10 Foreign Phrases That Won’t Make You Sound Cool

Bruce Parkinson, Open Jaw

Language-training website Babbel describes itself as “the shortest path to a real-life conversation in a new language.”

But the company’s 100 linguists know that a little knowledge can be a dangerous thing, so they \compiled a list of expressions and words that travellers commonly use abroad, but which can actually be awkward, or even rude. Some might surprise you. Some you (us) may have used.

  • Bon appetit (French) – this near-universal pre-meal expression is actually taboo in polite French society. It literally invites diners to ‘a good digestion,’ suggesting they are so hungry that they are willing to jump at any food offered.

  • Mamma mia! (Italian) – this clichéd Italian exclamation is antiquated, and best used solely for referring to Abba. So really, best not used.
  • Du (German) – don’t get the formal ‘Sie’ (you) mixed up with the informal ‘du’ while speaking to a policeman in Germany; calling a government employee by ‘du’ can earn you a fine of EUR 500.
  • Garçon (French) – sometimes misinterpreted by diners as the appropriate approach to a French waiter, the term ‘garçon’ is actually considered patronizing and snobbish.
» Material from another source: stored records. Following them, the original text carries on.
(* ===== verification/KeepAlive.v ===== *)
(** * Keep-alive connections

    [handleConnectionKeepAlive] of [server/tcp-server.go]: the requests of one
    client connection, one after the other, over the parts of [Server] and the
    disaggregator.  What the surroundings contribute to a turn (times, the
    answer of the control plane, the response that arrives) is an argument. *)
From S2P Require Import Prelude GoStrings Records Net Packet Tunnel Aggregator Batching Proxy Disagg Server.
Local Open Scope Z_scope.
Local Open Scope go_scope.

(** What happens around one turn: the kernel's round trip time, the time of
    the look-up, the control plane, the response if one arrives in time, and
    the time at the end. *)
Record turn_env := {
  te_rtt : Z;
  te_now : Z;
  te_post : http_post;
  te_reply : option (list Z);
  te_end : Z;
}.

(** The shared state a connection works on; [ka_refreshing] are the refreshes
    it has started in the background. *)
Record ka_state := {
  ka_routes : route_cache;
  ka_access : gmap string Z;
  ka_seq : Z;
  ka_dis : Disaggregator;
  ka_refreshing : list Z;
}.

(** A request that was put into the aggregator, and what was written back. *)
Record served := { sv_msg : aggregatorMsg; sv_reply : option (list Z) }.

Inductive ka_exit := ReadFailed | NoRoute | KeepAliveTimeout.

Section KeepAlive.
Context `{IP6 : Ip6Parser} `{PJ : ProxyJson} (cfg : proxy_config).
Context (clientIP : string) (port_ : Z).

(** The route of a turn: a miss asks the control plane and stores its answer,
    a stale entry is used and refreshed in the background. *)
Definition ka_route (e : turn_env) (st : ka_state) : RoutingInfo * ka_state :=
  let access := (log_access (te_rtt e) clientIP (te_now e) (ka_access st)).2 in
  let upd routes refreshing :=
    {| ka_routes := routes; ka_access := access; ka_seq := ka_seq st; ka_dis := ka_dis st;
       ka_refreshing := refreshing |} in
  match lookup_route (ka_routes st) port_ (te_now e) with
  | RouteMiss =>
      let r := GetRoutingFromControlPlane cfg (te_post e) port_ in
      (r, upd (store_route port_ r (te_now e) (ka_routes st)) (ka_refreshing st))
  | RouteStale r => (r, upd (ka_routes st) (port_ :: ka_refreshing st))
  | RouteFresh r => (r, upd (ka_routes st) (ka_refreshing st))
  end.

(** The wait for the response: [Deliver] for this id, or the timeout. *)
Definition ka_wait (reqID : Z) (ch : nat) (reply : option (list Z)) (d : Disaggregator)
    : go (option (list Z) * Disaggregator) :=
  match reply with
  | None => Ret (None, d)
  | Some v =>
      match Deliver reqID v d with
      | None => Ret (None, d)
      | Some r =>
          let! d := r in
          Ret (match chan_recv ch d with Some (v, d) => (v, d) | None => (None, d) end)
      end
  end.

Definition set_ka (seq : Z) (d : Disaggregator) (st : ka_state) : ka_state :=
  {| ka_routes := ka_routes st; ka_access := ka_access st; ka_seq := seq; ka_dis := d;
     ka_refreshing := ka_refreshing st |}.

(** One request, from the data to the cleanup; [None] when there is no path. *)
Definition ka_turn (reqID : Z) (data : list Z) (e : turn_env) (st : ka_state)
    : go (option served * ka_state) :=
  let '(routeInfo, st) := ka_route e st in
  let! d := tcp_dispatch routeInfo reqID data in
  match d with
  | Send msg =>
      let '(ch, dis) := Register reqID (ka_dis st) in
      let! (reply, dis) := ka_wait reqID ch (te_reply e) dis in
      let! dis := cleanup reqID ch dis in
      Ret (Some {| sv_msg := msg; sv_reply := reply |}, set_ka (ka_seq st) dis st)
  | _ => Ret (None, st)
  end.

(** The loop; without a further [turn_env] the connection waits for data. *)
Fixpoint ka_loop (envs : list turn_env) (connDeadline : Z) (chunks : list (list Z)) (reqID : Z)
    (st : ka_state) : go (list served * option ka_exit * ka_state) :=
  match envs with
  | [] => Ret ([], None, st)
  | e :: envs =>
      match ReadBytes [] chunks with
      | None => Ret ([], Some ReadFailed, st)
      | Some (data, _, rest) =>
          let! (r, st) := ka_turn reqID data e st in
          match r with
          | None => Ret ([], Some NoRoute, st)
          | Some sv =>
              let '(reqID, seq) := GenShortReqID clientIP (ka_seq st) in
              let st := set_ka seq (ka_dis st) st in
              if bool_decide (connDeadline < te_end e) then Ret ([sv], Some KeepAliveTimeout, st)
              else
                let! r := ka_loop envs connDeadline rest reqID st in
                let '(out, ex, st) := r in Ret (sv :: out, ex, st)
          end
      end
  end.

Definition handleConnectionKeepAlive (connStart keepAliveTime : Z) (envs : list turn_env)
    (chunks : list (list Z)) (st : ka_state) : go (list served * option ka_exit * ka_state) :=
  let '(reqID, seq) := GenShortReqID clientIP (ka_seq st) in
  ka_loop envs (connStart + keepAliveTime) chunks reqID (set_ka seq (ka_dis st) st).
End KeepAlive.

Section Serves.
Context `{IP6 : Ip6Parser} `{PJ : ProxyJson} (cfg : proxy_config).
Context (clientIP : string) (port_ : Z).

(** A route with a path the handler can use. *)
Definition usable (r : RoutingInfo) : Prop :=
  ∃ path, choose_path (Hops <$> Routing_ r) = Some path ∧ (2 ≤ length path)%nat.

Definition usable_cache (m : route_cache) : Prop := ∀ ri, m !! port_ = Some ri → usable (info ri).

Lemma usable_dispatch r reqID data_ : usable r →
  ∃ msg, tcp_dispatch r reqID data_ = Ret (Send msg) ∧ userID msg = reqID ∧ data msg = data_.
Proof.
  intros (path & Hc & Hl). unfold tcp_dispatch. rewrite Hc. unfold client_message, index.
  destruct path as [|a [|b l]]; simpl in *; [lia..|]. destruct (strip_hops _). cbn [go_bind]. eauto.
Qed.

Lemma ka_route_ok e st : usable_cache (ka_routes st) →
  usable (GetRoutingFromControlPlane cfg (te_post e) port_) →
  let '(r, st') := ka_route cfg clientIP port_ e st in
  usable r ∧ usable_cache (ka_routes st') ∧ ka_dis st' = ka_dis st ∧ ka_seq st' = ka_seq st.
Proof.
  intros Hm Hp. unfold ka_route, lookup_route. destruct (ka_routes st !! port_) as [ri|] eqn:Hr.
  - case_bool_decide; (split; [by apply Hm|done]).
  - split; [done|]. split; [|done]. intros ri Hri. simpl in Hri. unfold store_route in Hri.
    rewrite lookup_insert_eq in Hri. by injection Hri as <-.
Qed.

(** The response for the id reaches the turn that waits for it, and the
    registration is gone afterwards. *)
Lemma exchange_ok reqID reply d : let '(ch, d1) := Register reqID d in
  ∃ d2 d3, ka_wait reqID ch reply d1 = Ret (reply, d2) ∧ cleanup reqID ch d2 = Ret d3 ∧
    waiters d3 = delete reqID (waiters d).
Proof.
  simpl. destruct reply as [v|]; unfold ka_wait, Deliver, deliver_lookup, chan_send, chan_recv, cleanup; simpl.
  - rewrite !lookup_insert_eq. simpl. rewrite !lookup_insert_eq. simpl.
    do 2 eexists. split; [done|]. simpl. rewrite lookup_insert_eq. simpl. split; [done|].
    simpl. apply delete_insert_eq.
  - do 2 eexists. split; [done|]. simpl. rewrite lookup_insert_eq. simpl. split; [done|].
    simpl. apply delete_insert_eq.
Qed.

Lemma ka_turn_ok reqID data_ e st : usable_cache (ka_routes st) →
  usable (GetRoutingFromControlPlane cfg (te_post e) port_) →
  ∃ msg st', ka_turn cfg clientIP port_ reqID data_ e st =
      Ret (Some {| sv_msg := msg; sv_reply := te_reply e |}, st') ∧
    userID msg = reqID ∧ data msg = data_ ∧ usable_cache (ka_routes st') ∧ ka_seq st' = ka_seq st ∧
    waiters (ka_dis st') = delete reqID (waiters (ka_dis st)).
Proof.
  intros Hm Hp. unfold ka_turn. pose proof (ka_route_ok e st Hm Hp) as Hr.
  destruct (ka_route cfg clientIP port_ e st) as [r st1]. destruct Hr as (Hu & Hm1 & Hd & Hs).
  destruct (usable_dispatch r reqID data_ Hu) as (msg & -> & H1 & H2). cbn [go_bind].
  pose proof (exchange_ok reqID (te_reply e) (ka_dis st1)) as Hx.
  destruct (Register reqID (ka_dis st1)) as [ch d1]. destruct Hx as (d2 & d3 & -> & E3 & Hw).
  cbn [go_bind]. rewrite E3. cbn [go_bind]. do 2 eexists. split; [done|]. simpl. by rewrite Hw, Hd.
Qed.

(** What a connection serves: the requests in order, each under its own id,
    each with its own response. *)
Record served_all (ids : list Z) (reqs : list arrival) (envs : list turn_env) (out : list served) : Prop := {
  sa_data : (data ∘ sv_msg) <$> out = arrival_line <$> reqs;
  sa_ids : (userID ∘ sv_msg) <$> out = ids;
  sa_reply : sv_reply <$> out = te_reply <$> envs;
}.

Lemma ka_loop_ok reqs envs deadline_ rest reqID st :
  Forall arrival_ok reqs → length envs = length reqs →
  Forall (λ e, te_end e ≤ deadline_ ∧ usable (GetRoutingFromControlPlane cfg (te_post e) port_)) envs →
  usable_cache (ka_routes st) →
  ∃ out st', ka_loop cfg clientIP port_ envs deadline_ (concat (arrival_chunks <$> reqs) ++ rest) reqID st =
      Ret (out, None, st') ∧ usable_cache (ka_routes st') ∧
    let ids := take (length reqs) (reqID :: gen_ids (length reqs) clientIP (ka_seq st)) in
    served_all ids reqs envs out ∧
    waiters (ka_dis st') = foldl (λ m id, delete id m) (waiters (ka_dis st)) ids.
Proof.
  intros Hreqs. revert envs reqID st.
  induction Hreqs as [|a reqs [Ha1 Ha2] Hreqs IH]; intros envs reqID st Hlen Henvs Hm.
  { destruct envs; [|done]. exists [], st. split; [done|]. split; [done|]. by split. }
  destruct envs as [|e envs]; [done|]. apply Forall_cons in Henvs as [[Hend Hpost] Henvs].
  cbn [fmap list_fmap concat]. unfold arrival_chunks at 1. rewrite <-!app_assoc. cbn [app ka_loop].
  rewrite (ReadBytes_line [] a.1 a.2 [] _ Ha1 Ha2).
  destruct (ka_turn_ok reqID ([] ++ concat a.1 ++ a.2 ++ [newline]) e st Hm Hpost)
    as (msg & st1 & -> & H1 & H2 & Hm1 & Hs1 & Hw1). cbn [go_bind].
  destruct (GenShortReqID clientIP (ka_seq st1)) as [id2 seq2] eqn:Eg.
  rewrite bool_decide_eq_false_2 by lia.
  destruct (IH envs id2 (set_ka seq2 (ka_dis st1) st1)) as (out & st2 & -> & Hm2 & [D1 D2 D3] & Hw2);
    [by injection Hlen|done|done|].
  cbn [go_bind]. exists ({| sv_msg := msg; sv_reply := te_reply e |} :: out), st2.
  split; [done|]. split; [done|]. cbn [length take gen_ids]. rewrite <-Hs1, Eg. cbn [fst snd].
  split.
  - split; rewrite !fmap_cons; simpl in *; [by rewrite D1, H2|by rewrite D2, H1|by rewrite D3].
  - rewrite Hw2. simpl. by rewrite Hw1.
Qed.

Lemma gen_ids_take n seq :
  take n ((GenShortReqID clientIP seq).1 :: gen_ids n clientIP (GenShortReqID clientIP seq).2) =
  gen_ids n clientIP seq.
Proof.
  revert seq. induction n as [|n IH]; intros seq; [done|]. cbn [gen_ids take].
  destruct (GenShortReqID clientIP seq) as [id seq'] eqn:E. cbn [fst snd]. f_equal.
  rewrite <-(IH seq'). by destruct (GenShortReqID clientIP seq').
Qed.

(** C13: a keep-alive connection serves its requests in order.  When every
    request arrives on its own and the routes of the port have a path of two
    hops or more, the handler puts each request, complete, under the next id
    of the client into the aggregator, and writes for each the response that
    was delivered for that id, or nothing after a timeout; it does not panic
    or end before its deadline, it leaves no registration of its own in the
    disaggregator, and the ids are distinct. *)
Theorem keepalive_serves start keep reqs envs st :
  Forall arrival_ok reqs → length envs = length reqs → Z.of_nat (length reqs) ≤ 2 ^ 24 →
  Forall (λ e, te_end e ≤ start + keep ∧ usable (GetRoutingFromControlPlane cfg (te_post e) port_)) envs →
  usable_cache (ka_routes st) →
  let ids := gen_ids (length reqs) clientIP (ka_seq st) in
  (∀ id, id ∈ ids → waiters (ka_dis st) !! id = None) →
  ∃ out st', handleConnectionKeepAlive cfg clientIP port_ start keep envs
      (concat (arrival_chunks <$> reqs)) st = Ret (out, None, st') ∧
    served_all ids reqs envs out ∧ NoDup ids ∧ waiters (ka_dis st') = waiters (ka_dis st).
Proof.
  intros Hreqs Hlen Hmax Henvs Hm ids Hfree. unfold handleConnectionKeepAlive.
  destruct (GenShortReqID clientIP (ka_seq st)) as [reqID seq] eqn:Eg.
  destruct (ka_loop_ok reqs envs (start + keep) [] reqID (set_ka seq (ka_dis st) st))
    as (out & st' & E & _ & Hs & Hw); [done|done|done|done|].
  pose proof (gen_ids_take (length reqs) (ka_seq st)) as Ht. rewrite Eg in Ht. cbn [fst snd] in Ht.
  simpl in Hs, Hw. rewrite Ht in Hs, Hw. rewrite app_nil_r in E. exists out, st'.
  split; [done|]. split; [done|]. split; [by apply GenShortReqID_unique|]. rewrite Hw. fold ids.
  clear -Hfree. induction ids as [|id ids IH]; [done|]. simpl.
  rewrite delete_id by (apply Hfree; left). apply IH. intros x Hx. apply Hfree. by right.
Qed.

(** The turn that ends after the deadline is the last one. *)
Lemma late_turn_ends a rest e envs deadline_ reqID st : arrival_ok a → usable_cache (ka_routes st) →
  usable (GetRoutingFromControlPlane cfg (te_post e) port_) → deadline_ < te_end e →
  ∃ sv st', ka_loop cfg clientIP port_ (e :: envs) deadline_ (arrival_chunks a ++ rest) reqID st =
    Ret ([sv], Some KeepAliveTimeout, st') ∧ sv_reply sv = te_reply e.
Proof.
  intros [Ha1 Ha2] Hm Hp Hlate. cbn [ka_loop]. unfold arrival_chunks. rewrite <-app_assoc. cbn [app].
  rewrite (ReadBytes_line [] a.1 a.2 [] _ Ha1 Ha2).
  destruct (ka_turn_ok reqID ([] ++ concat a.1 ++ a.2 ++ [newline]) e st Hm Hp) as (msg & st1 & -> & _).
  cbn [go_bind]. destruct (GenShortReqID clientIP (ka_seq st1)). rewrite bool_decide_eq_true_2 by done.
  do 2 eexists. by split.
Qed.
End Serves.

(** ** An instance *)
#[local] Existing Instance no_ip6.

Definition ka_json : ProxyJson :=
  {| marshal_EndPoints := λ _, None; unmarshal_RoutingResponse := λ _, None |}.
#[local] Existing Instance ka_json.

Definition ka_cfg : proxy_config :=
  {| TestPathMap := {[443 := "10.0.0.1,10.0.0.2,10.0.0.3:80"]}; Public := "10.0.0.1"; ControlHost := "" |}.

Definition ka_start : ka_state :=
  {| ka_routes := ∅; ka_access := ∅; ka_seq := 0; ka_dis := NewDisaggregator; ka_refreshing := [] |}.

Definition ka_env (reply : option (list Z)) (t : Z) : turn_env :=
  {| te_rtt := 1; te_now := t; te_post := λ _ _, None; te_reply := reply; te_end := t + 1 |}.

Lemma ka_cfg_usable post : usable (GetRoutingFromControlPlane ka_cfg post 443).
Proof.
  exists ["10.0.0.1"; "10.0.0.2"; "10.0.0.3:80"]. split; [|simpl; lia].
  vm_compute. reflexivity.
Qed.

(** Two requests, the second unanswered. *)
Lemma keepalive_serves_witness : ∃ out st',
  handleConnectionKeepAlive ka_cfg "192.168.1.7" 443 0 (30 * second)
    [ka_env (Some [111; 107]) 5; ka_env None 9] [[104]; [105; 10]; [98; 121; 101; 10]] ka_start
    = Ret (out, None, st') ∧
  sv_reply <$> out = [Some [111; 107]; None] ∧ waiters (ka_dis st') = ∅.
Proof.
  destruct (keepalive_serves ka_cfg "192.168.1.7" 443 0 (30 * second)
    [([[104]], [105]); ([], [98; 121; 101])] [ka_env (Some [111; 107]) 5; ka_env None 9] ka_start)
    as (out & st' & E & [_ _ Hr] & _ & Hw).
  - repeat constructor; discriminate.
  - reflexivity.
  - simpl. lia.
  - repeat constructor; (apply ka_cfg_usable || (vm_compute; discriminate)).
  - intros ri Hri. simpl in Hri. by rewrite lookup_empty in Hri.
  - intros id _. apply lookup_empty.
  - exists out, st'. split; [exact E|]. split; [exact Hr|exact Hw].
Defined.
Kind of like a French waiter. (Did we say that out loud?)

  • Wie geht’s? (German) –With many Germans this common expression which we might think of as a ‘How’s it going?’ will result in a lengthy explanation of everything going on in their life.

  • Zut alors (French) – A native French person will find this outdated phrase bemusing at best. But it sounds great, so we’re not going to stop. Zut alors!
  • Sacrebleu (French) – see above. And in Canada you can safely include ‘tabernacle’ as well.
  • Hasta la vista! (Spanish) –As opposed to a triumphant victory cry while shattering a frozen nemesis into pieces, this is actually a cheery way of telling a Spanish-speaker you’re looking forward to seeing them again. And don’t add ‘baby’ unless you mean it.
  • Ooh la laa! (French) – in France, this is an expression of negative surprise, rather than sexual innuendo. (Oh, that explains a lot.)
  • Voulez-vous coucher avec moi? (French) – according to Babbel’s cunning linguists, the come hither words conveyed so convincingly by Patti LaBelle sound strange to the French ear,. Zut alors! We’ve been doing it all wrong! Sacrebleu!